= Beginning of Section =

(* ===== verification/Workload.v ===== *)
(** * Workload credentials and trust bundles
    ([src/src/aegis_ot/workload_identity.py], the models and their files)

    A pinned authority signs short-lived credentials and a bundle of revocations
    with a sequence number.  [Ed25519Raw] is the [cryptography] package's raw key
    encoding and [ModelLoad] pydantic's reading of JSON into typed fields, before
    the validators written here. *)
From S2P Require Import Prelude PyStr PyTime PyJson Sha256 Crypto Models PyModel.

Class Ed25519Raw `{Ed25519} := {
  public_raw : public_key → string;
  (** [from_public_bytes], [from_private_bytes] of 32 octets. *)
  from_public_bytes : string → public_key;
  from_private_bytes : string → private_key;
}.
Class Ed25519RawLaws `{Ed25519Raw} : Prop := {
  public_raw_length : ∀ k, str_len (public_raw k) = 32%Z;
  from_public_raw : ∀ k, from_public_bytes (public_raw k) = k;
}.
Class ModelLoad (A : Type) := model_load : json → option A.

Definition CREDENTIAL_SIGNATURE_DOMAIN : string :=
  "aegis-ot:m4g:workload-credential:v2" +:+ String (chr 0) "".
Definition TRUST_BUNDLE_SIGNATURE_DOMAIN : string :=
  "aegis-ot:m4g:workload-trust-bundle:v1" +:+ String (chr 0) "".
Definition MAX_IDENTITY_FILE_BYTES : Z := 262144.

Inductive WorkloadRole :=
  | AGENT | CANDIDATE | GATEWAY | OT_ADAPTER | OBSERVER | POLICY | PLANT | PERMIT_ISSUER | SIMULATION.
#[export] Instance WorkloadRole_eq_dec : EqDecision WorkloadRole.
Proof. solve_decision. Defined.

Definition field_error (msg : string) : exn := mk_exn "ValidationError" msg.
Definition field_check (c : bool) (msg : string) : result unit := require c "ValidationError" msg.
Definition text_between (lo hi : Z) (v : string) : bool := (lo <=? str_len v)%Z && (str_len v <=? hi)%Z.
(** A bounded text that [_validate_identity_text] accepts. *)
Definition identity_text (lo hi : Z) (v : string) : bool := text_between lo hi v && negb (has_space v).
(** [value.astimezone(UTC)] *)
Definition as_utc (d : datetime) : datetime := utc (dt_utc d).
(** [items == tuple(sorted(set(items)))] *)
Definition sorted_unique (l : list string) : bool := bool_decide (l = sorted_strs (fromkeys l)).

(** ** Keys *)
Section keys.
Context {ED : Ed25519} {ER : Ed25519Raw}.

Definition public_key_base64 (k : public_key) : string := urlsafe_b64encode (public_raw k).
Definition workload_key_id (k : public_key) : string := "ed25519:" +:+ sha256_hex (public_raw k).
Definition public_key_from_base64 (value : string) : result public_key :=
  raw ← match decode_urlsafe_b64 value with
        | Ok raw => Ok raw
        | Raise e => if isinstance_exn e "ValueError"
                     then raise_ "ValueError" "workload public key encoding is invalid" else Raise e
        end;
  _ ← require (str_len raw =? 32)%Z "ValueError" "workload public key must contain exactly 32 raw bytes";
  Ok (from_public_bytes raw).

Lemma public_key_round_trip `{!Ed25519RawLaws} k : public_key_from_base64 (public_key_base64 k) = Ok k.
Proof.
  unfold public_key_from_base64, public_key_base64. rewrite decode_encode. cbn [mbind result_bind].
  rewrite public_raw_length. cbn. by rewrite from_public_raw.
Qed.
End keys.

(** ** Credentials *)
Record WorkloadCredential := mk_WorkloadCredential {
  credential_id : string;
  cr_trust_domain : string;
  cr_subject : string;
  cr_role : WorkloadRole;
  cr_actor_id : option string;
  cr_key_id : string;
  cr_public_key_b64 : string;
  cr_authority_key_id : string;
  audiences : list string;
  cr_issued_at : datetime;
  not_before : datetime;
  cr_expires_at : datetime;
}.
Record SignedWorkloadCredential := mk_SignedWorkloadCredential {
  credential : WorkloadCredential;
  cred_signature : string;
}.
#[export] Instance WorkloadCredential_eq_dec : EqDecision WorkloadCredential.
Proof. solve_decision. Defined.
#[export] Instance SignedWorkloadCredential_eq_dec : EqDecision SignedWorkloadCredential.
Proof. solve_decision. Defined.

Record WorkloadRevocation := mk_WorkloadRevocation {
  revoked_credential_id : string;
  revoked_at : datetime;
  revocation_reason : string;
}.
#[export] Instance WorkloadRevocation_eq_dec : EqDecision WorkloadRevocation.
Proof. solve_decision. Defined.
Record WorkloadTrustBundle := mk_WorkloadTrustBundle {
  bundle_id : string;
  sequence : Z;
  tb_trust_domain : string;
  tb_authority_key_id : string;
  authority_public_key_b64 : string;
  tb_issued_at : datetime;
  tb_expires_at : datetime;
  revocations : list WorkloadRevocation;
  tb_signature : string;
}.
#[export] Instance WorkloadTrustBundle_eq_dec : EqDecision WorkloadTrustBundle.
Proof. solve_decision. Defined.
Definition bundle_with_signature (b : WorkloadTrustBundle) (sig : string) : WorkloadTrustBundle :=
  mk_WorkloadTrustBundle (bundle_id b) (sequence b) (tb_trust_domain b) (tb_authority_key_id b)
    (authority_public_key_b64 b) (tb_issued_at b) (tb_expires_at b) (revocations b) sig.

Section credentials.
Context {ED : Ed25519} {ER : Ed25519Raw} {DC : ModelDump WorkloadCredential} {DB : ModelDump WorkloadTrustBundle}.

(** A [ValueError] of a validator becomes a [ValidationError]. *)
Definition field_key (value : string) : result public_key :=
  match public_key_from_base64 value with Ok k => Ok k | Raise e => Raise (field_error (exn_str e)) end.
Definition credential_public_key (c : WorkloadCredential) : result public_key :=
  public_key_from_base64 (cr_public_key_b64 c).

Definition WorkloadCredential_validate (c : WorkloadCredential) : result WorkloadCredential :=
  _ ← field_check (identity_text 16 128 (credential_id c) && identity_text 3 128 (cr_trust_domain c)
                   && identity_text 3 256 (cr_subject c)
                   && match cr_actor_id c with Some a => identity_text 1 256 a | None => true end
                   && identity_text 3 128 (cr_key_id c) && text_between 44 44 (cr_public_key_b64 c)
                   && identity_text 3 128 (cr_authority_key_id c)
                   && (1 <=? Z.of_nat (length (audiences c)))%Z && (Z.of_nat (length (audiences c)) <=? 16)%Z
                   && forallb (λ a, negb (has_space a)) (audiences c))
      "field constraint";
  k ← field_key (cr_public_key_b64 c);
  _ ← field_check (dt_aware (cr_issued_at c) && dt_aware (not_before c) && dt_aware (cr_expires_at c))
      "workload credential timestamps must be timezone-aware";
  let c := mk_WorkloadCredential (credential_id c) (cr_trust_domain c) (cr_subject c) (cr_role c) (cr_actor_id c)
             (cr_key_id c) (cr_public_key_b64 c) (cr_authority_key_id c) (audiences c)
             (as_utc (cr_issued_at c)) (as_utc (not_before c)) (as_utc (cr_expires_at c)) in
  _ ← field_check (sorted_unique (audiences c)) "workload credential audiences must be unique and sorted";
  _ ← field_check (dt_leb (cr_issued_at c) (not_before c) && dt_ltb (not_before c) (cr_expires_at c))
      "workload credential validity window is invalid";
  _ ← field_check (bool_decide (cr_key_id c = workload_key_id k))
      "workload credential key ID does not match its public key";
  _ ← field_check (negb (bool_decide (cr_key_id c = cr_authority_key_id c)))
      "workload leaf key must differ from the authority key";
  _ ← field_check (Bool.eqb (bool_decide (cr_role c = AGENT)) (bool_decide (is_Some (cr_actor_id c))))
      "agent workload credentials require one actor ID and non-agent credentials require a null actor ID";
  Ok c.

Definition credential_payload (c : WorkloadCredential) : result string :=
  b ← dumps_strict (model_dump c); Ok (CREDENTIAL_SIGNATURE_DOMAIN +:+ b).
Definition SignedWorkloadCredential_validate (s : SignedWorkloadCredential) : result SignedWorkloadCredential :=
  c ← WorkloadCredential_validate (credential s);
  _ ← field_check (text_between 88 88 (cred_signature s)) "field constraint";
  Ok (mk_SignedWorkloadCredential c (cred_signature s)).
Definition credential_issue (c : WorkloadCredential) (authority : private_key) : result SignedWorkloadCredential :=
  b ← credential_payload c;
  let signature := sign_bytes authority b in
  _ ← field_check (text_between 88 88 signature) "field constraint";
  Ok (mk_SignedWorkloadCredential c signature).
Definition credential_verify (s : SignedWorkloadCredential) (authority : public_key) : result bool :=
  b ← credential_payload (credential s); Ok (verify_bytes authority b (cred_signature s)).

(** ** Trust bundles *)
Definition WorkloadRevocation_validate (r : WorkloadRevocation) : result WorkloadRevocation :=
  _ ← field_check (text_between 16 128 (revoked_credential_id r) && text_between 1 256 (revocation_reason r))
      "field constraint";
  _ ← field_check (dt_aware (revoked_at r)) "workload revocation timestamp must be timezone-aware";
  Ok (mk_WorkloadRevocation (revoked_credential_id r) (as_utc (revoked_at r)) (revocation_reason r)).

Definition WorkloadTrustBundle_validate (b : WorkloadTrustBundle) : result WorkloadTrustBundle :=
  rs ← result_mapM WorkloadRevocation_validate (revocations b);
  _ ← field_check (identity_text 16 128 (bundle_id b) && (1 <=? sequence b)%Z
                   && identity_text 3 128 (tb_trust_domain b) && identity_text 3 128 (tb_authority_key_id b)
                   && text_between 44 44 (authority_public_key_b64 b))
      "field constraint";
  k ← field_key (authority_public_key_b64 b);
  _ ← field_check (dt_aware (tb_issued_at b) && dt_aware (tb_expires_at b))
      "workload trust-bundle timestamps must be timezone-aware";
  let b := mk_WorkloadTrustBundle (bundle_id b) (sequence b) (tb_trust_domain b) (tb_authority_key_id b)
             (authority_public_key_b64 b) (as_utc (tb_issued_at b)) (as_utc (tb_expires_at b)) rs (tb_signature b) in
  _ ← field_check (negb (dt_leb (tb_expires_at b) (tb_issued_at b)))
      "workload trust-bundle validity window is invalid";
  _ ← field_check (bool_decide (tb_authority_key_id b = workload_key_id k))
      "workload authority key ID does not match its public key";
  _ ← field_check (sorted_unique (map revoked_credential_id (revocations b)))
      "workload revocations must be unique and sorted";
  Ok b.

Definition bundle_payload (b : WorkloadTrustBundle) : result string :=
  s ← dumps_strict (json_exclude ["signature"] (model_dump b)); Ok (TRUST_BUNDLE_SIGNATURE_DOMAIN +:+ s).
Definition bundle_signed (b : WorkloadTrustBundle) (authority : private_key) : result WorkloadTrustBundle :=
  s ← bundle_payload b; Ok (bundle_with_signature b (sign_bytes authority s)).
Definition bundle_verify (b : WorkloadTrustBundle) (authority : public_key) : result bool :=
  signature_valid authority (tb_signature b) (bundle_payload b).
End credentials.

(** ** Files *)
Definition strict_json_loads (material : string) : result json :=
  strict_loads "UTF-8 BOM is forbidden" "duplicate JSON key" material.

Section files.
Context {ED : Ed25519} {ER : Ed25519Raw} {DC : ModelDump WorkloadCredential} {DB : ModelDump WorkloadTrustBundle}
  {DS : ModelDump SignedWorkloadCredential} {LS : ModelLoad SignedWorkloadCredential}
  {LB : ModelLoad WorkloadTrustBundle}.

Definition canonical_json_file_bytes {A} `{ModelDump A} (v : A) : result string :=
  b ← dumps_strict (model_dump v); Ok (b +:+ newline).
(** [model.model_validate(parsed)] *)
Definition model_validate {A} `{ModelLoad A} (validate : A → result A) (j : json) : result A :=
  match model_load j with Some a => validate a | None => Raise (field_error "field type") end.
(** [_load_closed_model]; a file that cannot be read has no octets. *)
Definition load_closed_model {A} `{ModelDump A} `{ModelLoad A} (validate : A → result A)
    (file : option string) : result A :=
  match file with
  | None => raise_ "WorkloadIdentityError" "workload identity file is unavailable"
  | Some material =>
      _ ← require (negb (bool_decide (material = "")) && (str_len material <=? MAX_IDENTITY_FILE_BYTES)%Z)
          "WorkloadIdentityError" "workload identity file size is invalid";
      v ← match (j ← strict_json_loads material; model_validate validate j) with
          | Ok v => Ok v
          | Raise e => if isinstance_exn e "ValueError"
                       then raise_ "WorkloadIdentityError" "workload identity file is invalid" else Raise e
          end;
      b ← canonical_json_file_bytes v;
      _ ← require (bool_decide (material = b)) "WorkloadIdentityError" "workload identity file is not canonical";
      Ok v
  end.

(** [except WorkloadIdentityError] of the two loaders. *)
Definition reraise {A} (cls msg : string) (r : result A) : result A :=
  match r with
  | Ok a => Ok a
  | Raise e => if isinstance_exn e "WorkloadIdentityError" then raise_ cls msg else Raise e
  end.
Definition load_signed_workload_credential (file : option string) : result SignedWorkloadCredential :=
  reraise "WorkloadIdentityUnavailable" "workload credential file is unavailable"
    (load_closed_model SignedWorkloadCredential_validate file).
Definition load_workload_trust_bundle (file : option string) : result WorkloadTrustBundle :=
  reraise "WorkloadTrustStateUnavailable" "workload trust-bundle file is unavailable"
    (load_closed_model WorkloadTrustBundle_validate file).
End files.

= End of Section =
= Beginning of Section =

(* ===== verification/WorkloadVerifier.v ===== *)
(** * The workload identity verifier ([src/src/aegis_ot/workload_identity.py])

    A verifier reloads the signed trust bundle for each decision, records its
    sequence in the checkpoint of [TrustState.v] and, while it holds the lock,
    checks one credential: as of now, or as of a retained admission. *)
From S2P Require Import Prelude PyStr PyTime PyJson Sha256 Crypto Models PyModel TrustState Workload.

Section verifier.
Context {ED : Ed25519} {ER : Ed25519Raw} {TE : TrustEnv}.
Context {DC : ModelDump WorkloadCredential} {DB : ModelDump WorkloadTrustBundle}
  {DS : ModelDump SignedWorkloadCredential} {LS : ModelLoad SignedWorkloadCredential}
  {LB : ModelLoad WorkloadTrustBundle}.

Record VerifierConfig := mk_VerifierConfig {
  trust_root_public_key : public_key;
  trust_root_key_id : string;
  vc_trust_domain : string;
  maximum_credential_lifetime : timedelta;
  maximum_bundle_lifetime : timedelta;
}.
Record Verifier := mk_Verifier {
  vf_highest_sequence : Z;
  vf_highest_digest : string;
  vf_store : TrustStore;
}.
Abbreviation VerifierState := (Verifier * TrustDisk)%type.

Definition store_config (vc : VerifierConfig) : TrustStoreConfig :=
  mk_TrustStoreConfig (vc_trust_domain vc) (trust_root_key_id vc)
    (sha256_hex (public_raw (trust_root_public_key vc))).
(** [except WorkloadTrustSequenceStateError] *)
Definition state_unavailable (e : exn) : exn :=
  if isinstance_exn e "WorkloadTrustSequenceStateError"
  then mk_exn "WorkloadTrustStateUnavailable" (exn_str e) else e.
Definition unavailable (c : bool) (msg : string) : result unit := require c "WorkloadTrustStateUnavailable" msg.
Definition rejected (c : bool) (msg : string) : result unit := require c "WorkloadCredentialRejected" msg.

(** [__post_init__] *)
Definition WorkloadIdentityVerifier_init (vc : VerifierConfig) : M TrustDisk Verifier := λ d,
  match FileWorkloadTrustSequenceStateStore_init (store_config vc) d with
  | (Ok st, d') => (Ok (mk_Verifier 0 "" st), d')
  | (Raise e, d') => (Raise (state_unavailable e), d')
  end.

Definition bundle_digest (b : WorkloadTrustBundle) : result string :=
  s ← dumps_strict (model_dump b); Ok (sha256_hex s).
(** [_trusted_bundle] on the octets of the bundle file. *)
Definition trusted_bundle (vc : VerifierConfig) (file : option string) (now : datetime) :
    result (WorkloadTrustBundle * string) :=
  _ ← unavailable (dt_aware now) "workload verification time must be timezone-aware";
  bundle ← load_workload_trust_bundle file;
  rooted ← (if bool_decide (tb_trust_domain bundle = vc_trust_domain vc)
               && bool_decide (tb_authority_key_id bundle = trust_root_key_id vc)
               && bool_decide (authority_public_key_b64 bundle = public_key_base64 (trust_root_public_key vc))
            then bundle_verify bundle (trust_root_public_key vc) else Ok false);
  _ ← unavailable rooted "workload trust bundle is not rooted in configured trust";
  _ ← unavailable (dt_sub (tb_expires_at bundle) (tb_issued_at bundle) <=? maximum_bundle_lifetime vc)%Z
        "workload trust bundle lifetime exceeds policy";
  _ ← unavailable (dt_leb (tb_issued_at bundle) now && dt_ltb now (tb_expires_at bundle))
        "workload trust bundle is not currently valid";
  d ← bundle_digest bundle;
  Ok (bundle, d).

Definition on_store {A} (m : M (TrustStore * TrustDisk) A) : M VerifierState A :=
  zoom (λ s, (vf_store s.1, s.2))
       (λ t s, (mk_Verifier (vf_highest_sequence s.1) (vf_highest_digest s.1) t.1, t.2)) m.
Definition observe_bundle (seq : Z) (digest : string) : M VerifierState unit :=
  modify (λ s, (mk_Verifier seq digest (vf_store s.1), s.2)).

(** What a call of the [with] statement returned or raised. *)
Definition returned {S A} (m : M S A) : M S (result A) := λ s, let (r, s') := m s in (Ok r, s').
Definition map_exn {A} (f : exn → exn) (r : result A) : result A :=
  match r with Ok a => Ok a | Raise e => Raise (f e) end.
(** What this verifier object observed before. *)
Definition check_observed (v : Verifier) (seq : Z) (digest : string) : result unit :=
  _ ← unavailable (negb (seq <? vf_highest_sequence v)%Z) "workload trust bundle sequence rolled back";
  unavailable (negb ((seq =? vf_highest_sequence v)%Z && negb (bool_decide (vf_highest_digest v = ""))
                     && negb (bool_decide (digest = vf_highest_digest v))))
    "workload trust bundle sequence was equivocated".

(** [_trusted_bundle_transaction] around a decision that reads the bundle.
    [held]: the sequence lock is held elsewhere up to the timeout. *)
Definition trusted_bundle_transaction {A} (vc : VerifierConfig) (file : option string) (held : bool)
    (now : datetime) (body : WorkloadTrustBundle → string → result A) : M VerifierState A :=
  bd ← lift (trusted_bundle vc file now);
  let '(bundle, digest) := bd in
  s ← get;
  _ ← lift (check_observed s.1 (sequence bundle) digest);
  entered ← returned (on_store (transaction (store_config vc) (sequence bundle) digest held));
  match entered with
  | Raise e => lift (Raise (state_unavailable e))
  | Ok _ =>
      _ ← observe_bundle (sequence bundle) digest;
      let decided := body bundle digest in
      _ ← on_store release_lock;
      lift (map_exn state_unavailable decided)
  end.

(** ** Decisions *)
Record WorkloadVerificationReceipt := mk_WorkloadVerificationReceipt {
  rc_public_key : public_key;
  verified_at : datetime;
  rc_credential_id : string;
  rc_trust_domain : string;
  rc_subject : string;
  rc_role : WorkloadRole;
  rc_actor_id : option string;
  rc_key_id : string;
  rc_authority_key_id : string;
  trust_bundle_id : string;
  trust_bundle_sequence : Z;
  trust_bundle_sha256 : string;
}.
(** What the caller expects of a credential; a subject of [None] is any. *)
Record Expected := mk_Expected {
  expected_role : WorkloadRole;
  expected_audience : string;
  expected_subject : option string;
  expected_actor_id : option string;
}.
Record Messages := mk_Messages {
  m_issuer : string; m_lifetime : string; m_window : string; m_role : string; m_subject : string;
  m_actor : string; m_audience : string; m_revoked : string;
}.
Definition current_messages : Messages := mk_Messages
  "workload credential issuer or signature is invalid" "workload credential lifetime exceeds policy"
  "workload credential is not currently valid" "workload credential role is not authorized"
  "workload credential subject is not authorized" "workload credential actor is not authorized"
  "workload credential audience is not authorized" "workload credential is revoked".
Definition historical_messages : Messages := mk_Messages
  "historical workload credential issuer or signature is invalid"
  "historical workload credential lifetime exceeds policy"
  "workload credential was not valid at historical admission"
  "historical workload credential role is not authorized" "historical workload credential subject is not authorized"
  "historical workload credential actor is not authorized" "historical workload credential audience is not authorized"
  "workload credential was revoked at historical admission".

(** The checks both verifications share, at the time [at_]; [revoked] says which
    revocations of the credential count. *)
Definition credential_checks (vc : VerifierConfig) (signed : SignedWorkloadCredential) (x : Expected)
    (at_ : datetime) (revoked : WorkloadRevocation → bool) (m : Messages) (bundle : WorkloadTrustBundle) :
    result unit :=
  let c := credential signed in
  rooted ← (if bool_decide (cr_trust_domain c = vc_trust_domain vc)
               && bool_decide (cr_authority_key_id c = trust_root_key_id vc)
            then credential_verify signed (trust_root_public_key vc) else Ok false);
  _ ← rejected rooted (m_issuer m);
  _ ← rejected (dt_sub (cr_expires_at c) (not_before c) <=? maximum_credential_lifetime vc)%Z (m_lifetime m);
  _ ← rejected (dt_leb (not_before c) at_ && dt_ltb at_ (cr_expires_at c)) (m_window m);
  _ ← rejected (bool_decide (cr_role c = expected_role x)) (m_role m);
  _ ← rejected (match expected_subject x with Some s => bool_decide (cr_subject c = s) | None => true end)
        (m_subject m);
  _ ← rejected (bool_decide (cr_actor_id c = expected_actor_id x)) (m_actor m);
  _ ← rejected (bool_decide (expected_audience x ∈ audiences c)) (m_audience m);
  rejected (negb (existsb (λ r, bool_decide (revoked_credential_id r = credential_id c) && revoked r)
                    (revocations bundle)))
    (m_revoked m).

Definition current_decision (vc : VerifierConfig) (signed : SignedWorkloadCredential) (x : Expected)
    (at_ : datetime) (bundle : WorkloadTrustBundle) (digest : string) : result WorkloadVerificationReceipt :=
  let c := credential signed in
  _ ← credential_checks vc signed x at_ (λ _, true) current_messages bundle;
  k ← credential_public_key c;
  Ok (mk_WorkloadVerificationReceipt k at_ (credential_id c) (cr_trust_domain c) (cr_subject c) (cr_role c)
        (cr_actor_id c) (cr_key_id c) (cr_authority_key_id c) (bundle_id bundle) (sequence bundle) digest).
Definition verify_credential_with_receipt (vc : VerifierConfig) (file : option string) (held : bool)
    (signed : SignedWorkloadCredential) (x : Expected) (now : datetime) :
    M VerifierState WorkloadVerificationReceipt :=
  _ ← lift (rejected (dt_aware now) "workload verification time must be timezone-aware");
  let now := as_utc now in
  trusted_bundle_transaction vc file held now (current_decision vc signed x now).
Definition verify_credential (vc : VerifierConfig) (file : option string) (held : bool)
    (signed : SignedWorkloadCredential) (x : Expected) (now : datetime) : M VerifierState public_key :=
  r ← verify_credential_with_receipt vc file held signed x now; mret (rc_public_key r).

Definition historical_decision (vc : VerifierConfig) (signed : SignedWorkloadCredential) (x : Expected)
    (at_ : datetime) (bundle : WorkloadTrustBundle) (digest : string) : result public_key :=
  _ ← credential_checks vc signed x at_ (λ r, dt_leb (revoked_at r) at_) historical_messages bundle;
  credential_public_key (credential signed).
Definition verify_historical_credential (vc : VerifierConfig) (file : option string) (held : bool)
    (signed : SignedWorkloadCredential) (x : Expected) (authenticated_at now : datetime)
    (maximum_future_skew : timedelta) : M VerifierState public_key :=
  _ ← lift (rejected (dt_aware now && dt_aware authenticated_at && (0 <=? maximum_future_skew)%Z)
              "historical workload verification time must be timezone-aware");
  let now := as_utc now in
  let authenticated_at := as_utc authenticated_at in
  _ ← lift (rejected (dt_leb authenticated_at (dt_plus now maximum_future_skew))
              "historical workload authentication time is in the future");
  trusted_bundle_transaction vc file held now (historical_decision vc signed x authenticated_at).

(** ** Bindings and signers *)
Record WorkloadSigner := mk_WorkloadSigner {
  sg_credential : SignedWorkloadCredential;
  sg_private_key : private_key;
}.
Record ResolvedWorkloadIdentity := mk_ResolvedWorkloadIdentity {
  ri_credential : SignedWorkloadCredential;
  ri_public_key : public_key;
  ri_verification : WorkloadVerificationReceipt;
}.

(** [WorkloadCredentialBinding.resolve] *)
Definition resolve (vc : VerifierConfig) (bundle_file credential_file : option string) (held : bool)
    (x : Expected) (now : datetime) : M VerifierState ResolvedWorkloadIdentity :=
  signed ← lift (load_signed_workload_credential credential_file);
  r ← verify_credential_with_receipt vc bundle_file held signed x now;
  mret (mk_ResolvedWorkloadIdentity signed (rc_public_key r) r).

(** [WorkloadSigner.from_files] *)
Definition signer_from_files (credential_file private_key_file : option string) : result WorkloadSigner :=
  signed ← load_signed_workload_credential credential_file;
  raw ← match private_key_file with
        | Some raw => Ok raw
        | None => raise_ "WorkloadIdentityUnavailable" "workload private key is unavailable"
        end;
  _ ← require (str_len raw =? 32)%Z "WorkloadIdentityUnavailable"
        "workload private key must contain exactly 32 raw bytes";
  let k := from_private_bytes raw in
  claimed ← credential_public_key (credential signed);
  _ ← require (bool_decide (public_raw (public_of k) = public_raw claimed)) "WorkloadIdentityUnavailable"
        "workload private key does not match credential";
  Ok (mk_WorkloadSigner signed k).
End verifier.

= End of Section =
= Beginning of Section =

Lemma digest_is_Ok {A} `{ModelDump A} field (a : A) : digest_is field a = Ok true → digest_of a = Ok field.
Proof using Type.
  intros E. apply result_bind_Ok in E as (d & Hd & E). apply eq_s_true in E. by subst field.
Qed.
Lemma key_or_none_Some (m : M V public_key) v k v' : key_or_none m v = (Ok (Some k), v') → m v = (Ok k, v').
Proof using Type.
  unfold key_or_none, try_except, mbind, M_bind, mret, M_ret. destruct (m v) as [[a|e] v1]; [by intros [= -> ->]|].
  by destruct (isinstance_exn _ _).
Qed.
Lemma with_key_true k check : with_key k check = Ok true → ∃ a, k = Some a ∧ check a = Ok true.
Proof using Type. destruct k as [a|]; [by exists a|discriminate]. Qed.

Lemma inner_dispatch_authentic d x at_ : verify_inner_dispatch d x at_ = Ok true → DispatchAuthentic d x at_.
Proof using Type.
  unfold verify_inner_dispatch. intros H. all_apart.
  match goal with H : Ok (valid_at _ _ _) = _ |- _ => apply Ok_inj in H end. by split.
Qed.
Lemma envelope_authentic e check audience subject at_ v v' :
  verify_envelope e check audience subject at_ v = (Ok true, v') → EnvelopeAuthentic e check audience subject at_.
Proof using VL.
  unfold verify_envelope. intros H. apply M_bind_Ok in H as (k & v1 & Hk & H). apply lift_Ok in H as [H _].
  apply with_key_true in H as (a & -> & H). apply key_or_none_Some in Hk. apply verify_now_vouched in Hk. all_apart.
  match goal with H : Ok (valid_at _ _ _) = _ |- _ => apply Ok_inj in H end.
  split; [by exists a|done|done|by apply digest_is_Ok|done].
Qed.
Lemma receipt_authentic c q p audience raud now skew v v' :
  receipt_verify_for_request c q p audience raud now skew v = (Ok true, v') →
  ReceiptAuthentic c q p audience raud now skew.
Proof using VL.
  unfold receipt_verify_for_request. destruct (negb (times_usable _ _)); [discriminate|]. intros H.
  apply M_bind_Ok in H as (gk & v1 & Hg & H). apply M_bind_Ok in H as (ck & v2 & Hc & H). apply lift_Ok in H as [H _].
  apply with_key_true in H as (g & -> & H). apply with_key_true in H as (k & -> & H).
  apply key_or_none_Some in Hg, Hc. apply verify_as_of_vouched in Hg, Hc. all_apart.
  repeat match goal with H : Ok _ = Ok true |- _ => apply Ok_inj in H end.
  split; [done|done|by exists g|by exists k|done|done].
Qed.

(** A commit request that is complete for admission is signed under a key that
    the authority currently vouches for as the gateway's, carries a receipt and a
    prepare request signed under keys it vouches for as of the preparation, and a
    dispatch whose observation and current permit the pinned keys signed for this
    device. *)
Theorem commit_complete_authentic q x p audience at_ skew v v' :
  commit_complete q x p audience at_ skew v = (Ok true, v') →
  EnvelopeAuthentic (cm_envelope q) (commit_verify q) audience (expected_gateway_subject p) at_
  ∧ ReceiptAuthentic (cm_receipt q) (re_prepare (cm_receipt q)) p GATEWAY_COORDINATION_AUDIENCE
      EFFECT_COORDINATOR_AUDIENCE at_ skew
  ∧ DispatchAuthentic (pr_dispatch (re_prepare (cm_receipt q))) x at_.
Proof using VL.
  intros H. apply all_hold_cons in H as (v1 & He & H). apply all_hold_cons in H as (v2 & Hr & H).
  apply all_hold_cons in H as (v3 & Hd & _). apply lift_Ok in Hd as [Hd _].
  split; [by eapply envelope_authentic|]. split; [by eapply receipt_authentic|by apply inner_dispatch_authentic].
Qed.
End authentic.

= End of Section =

## What to work on
For every line above that has "audiences" in it, copy the line.

## Solution to the problem
  audiences : list string;
                   && (1 <=? Z.of_nat (length (audiences c)))%Z && (Z.of_nat (length (audiences c)) <=? 16)%Z
                   && forallb (λ a, negb (has_space a)) (audiences c))
             (cr_key_id c) (cr_public_key_b64 c) (cr_authority_key_id c) (audiences c)
  _ ← field_check (sorted_unique (audiences c)) "workload credential audiences must be unique and sorted";
  _ ← rejected (bool_decide (expected_audience x ∈ audiences c)) (m_audience m);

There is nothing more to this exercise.